Informo a minha mulher,
não é fácil, dar notícias destas à família, rapidamente, acorrem ao hospital,
preocupados, tento transmitir calma, sinto a sua tristeza, tenho pena de os
fazer sentir assim por minha causa.
É colocado gesso, sou
transferido para o serviço de ortopedia. Muitos pensamentos correm rapidamente,
fugidios, enquanto o tempo espera e teima em não passar.
Numerosos colegas da
empresa onde trabalho, entram em contacto comigo, de modo a saber como estou, dando
apoio e atenção, com muito necessária energia positiva.
Chega o dia da operação e
com anestesia local, a minha perna é intervencionada com atenção e cuidado, oiço
um berbequim a aparafusar, e lembro-me por breves momentos da oficina do famoso
“Gepeto” a reparar as suas marionetes de madeira.
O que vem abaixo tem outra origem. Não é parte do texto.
Lemma resolveSecretFiles_Ok ReadFile c0 c : resolveSecretFiles ReadFile c0 = Ok c ↔ secrets_read ReadFile c0 c.
Proof.
  assert (∀ i b b', (key ← resolve ReadFile (ub_APIKey b) (ub_APIKeyFile b)
      ("upstreams.backends[" +:+ pretty (i : nat) +:+ "].api_key_file");
      mret (mkUpstreamBackend (ub_URL b) key (ub_APIKeyFile b))) = Ok b' ↔
    ub_URL b' = ub_URL b ∧ ub_APIKeyFile b' = ub_APIKeyFile b ∧
    secret_from ReadFile (ub_APIKey b) (ub_APIKeyFile b) (ub_APIKey b')) as Hb.
  { intros i b [u k kf]. split; [by intros (key & Hk%resolve_Ok & [= <- <- <-])%bind_Ok|].
    cbn. intros (-> & -> & Hk). by rewrite (proj2 (resolve_Ok _ _ _ _ _) Hk). }
  assert (∀ i s s', (sec ← resolve ReadFile (hs_Secret s) (hs_SecretFile s)
      ("hmac_secrets[" +:+ pretty (i : nat) +:+ "].secret_file");
      mret (mkHmacSecret (hs_ID s) sec (hs_SecretFile s))) = Ok s' ↔
    hs_ID s' = hs_ID s ∧ hs_SecretFile s' = hs_SecretFile s ∧
    secret_from ReadFile (hs_Secret s) (hs_SecretFile s) (hs_Secret s')) as Hh.
  { intros i s [u k kf]. split; [by intros (key & Hk%resolve_Ok & [= <- <- <-])%bind_Ok|].
    cbn. intros (-> & -> & Hk). by rewrite (proj2 (resolve_Ok _ _ _ _ _) Hk). }
  unfold resolveSecretFiles. split.
  - intros (token & Ht%resolve_Ok & (bs & Hbs%(mapM_i_Ok _ _ _ _ _ Hb) &
      (hs & Hhs%(mapM_i_Ok _ _ _ _ _ Hh) & [= <-])%bind_Ok)%bind_Ok)%bind_Ok. by split.
  - intros [Ht Hbs Hhs Hr].
    apply bind_Ok. exists (AdminToken c). split; [by apply resolve_Ok|].
    apply bind_Ok. exists (Backends c). split; [by apply (mapM_i_Ok _ _ 0 _ _ Hb)|].
    apply bind_Ok. exists (HmacSecrets c). split; [by apply (mapM_i_Ok _ _ 0 _ _ Hh)|].
    unfold mret. cbn. f_equal.
    destruct c. unfold plain_fields in Hr. cbn in *. unfold with_secrets. by simplify_eq/=.
Qed.

Lemma Load_valid ReadFile Stat order c0 c :
  order ≡ₚ map_to_list (Plugins c0) →
  Load ReadFile Stat (Ok c0) order = Ok c ↔ secrets_read ReadFile c0 c ∧ valid Stat c.
Proof.
  intros Ho. rewrite <- resolveSecretFiles_Ok. unfold Load.
  destruct (resolveSecretFiles ReadFile c0) as [c1|] eqn:E; [|naive_solver].
  destruct (resolve_Plugins _ _ _ E) as [Hp _]. rewrite <- Hp in Ho.
  pose proof (validate_valid Stat order c1 Ho) as Hv.
  destruct (validate Stat order c1) as [[]|]; naive_solver.
Qed.

(** The keys of the admin API's generator are accepted by the authentication service. *)
Lemma generator_verifies Stat c :
  valid Stat c → NoDup (hs_ID <$> HmacSecrets c) →
  ∃ g, adminGenerator c = Ok g ∧ ∀ secret rec, KeyHash rec = Hash g secret → HmacKeyID rec = hmacKeyID g →
     Authenticate (NewHmacService (hmacSecretMap c)) secret rec = Ok ().
Proof.
  intros Hv Hnd. destruct (valid_hmac _ _ Hv) as [Hne Hf]. unfold adminGenerator, CurrentHmacSecret, hmacSecretMap.
  destruct (HmacSecrets c) as [|s l] eqn:El; [done|]. eexists. split; [done|].
  intros secret rec Hh Hid. rewrite Authenticate_Hmac. apply HmacService_Authenticate_ok.
  exists (hs_Secret s). cbn in Hid, Hh. rewrite Hid, hmacSecretMap_lookup by (done || apply list_elem_of_here).
  split; [done|]. apply Forall_cons in Hf as [[_ Hl] _]. split; [intros E; by rewrite E in Hl|].
  rewrite Hh. apply hex_Decode_Encode, hmac_Sum_bytes.
Qed.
Decorria assim a cirurgia,
enquanto calmamente falava com a equipa médica que me assistia, enquanto
procurava saber se era bastante comum a existência de acidentados de moto.
- Não; acidentados de
moto não são muito comuns de chegarem até nós. Acabam por morrer antes de
chegarem aqui; dos velocípedes ainda chegam até cá – é a resposta que recebo.
Minuto seguinte, e já estávamos
a falar de restaurantes, e respectivos “reviews” e opiniões, a vida no hospital
é mesmo assim, tal frente de batalha, feita de muitas realidades, em que se têm
que viver pelo meio.
Até a Cinderela e o príncipe
encantado são reais pelo hospital. Mesmo. E nem têm consciência do que estão a viver. Especial
e único, numa magia que pensamos já não existir. Felicidades para eles!!
À medida que os dias
foram passando, depois de alguma luta contra as dores, lá finalmente chegou o
dia da alta, e o regresso a casa, para uma recuperação longa, em pleno verão,
sem sair praticamente de casa, além de consultas de rotina e pouco mais.
Deslocar-se no interior
de casa obrigou a uma nova aprendizagem, além de não ser nada fácil lidar com o
facto de não poder realizar tarefas, dadas como adquiridas até a essa altura.
A recuperação chega a uma
nova fase, com a fisioterapia, logo na primeira sessão, ao meu lado, na mais
pura das coincidências, fica um veterano piloto que já conheço.
Apesar de um acidente
grave, luta em recuperar contra as dores, de modo a ocupar o seu lugar na sua aeronave.
Fui conhecendo por lá, todos
aqueles que foram sofreram os mais diversos tipos de acidente, das mais
diversas situações, num ambiente de simpatia, difícil de imaginar, dado o
local.
Não sei se terei a
oportunidade de voltar aos “ferry flights” sinceramente. Só o tempo o dirá.
A vantagem da incerteza é
que dentro de si cabe literalmente tudo.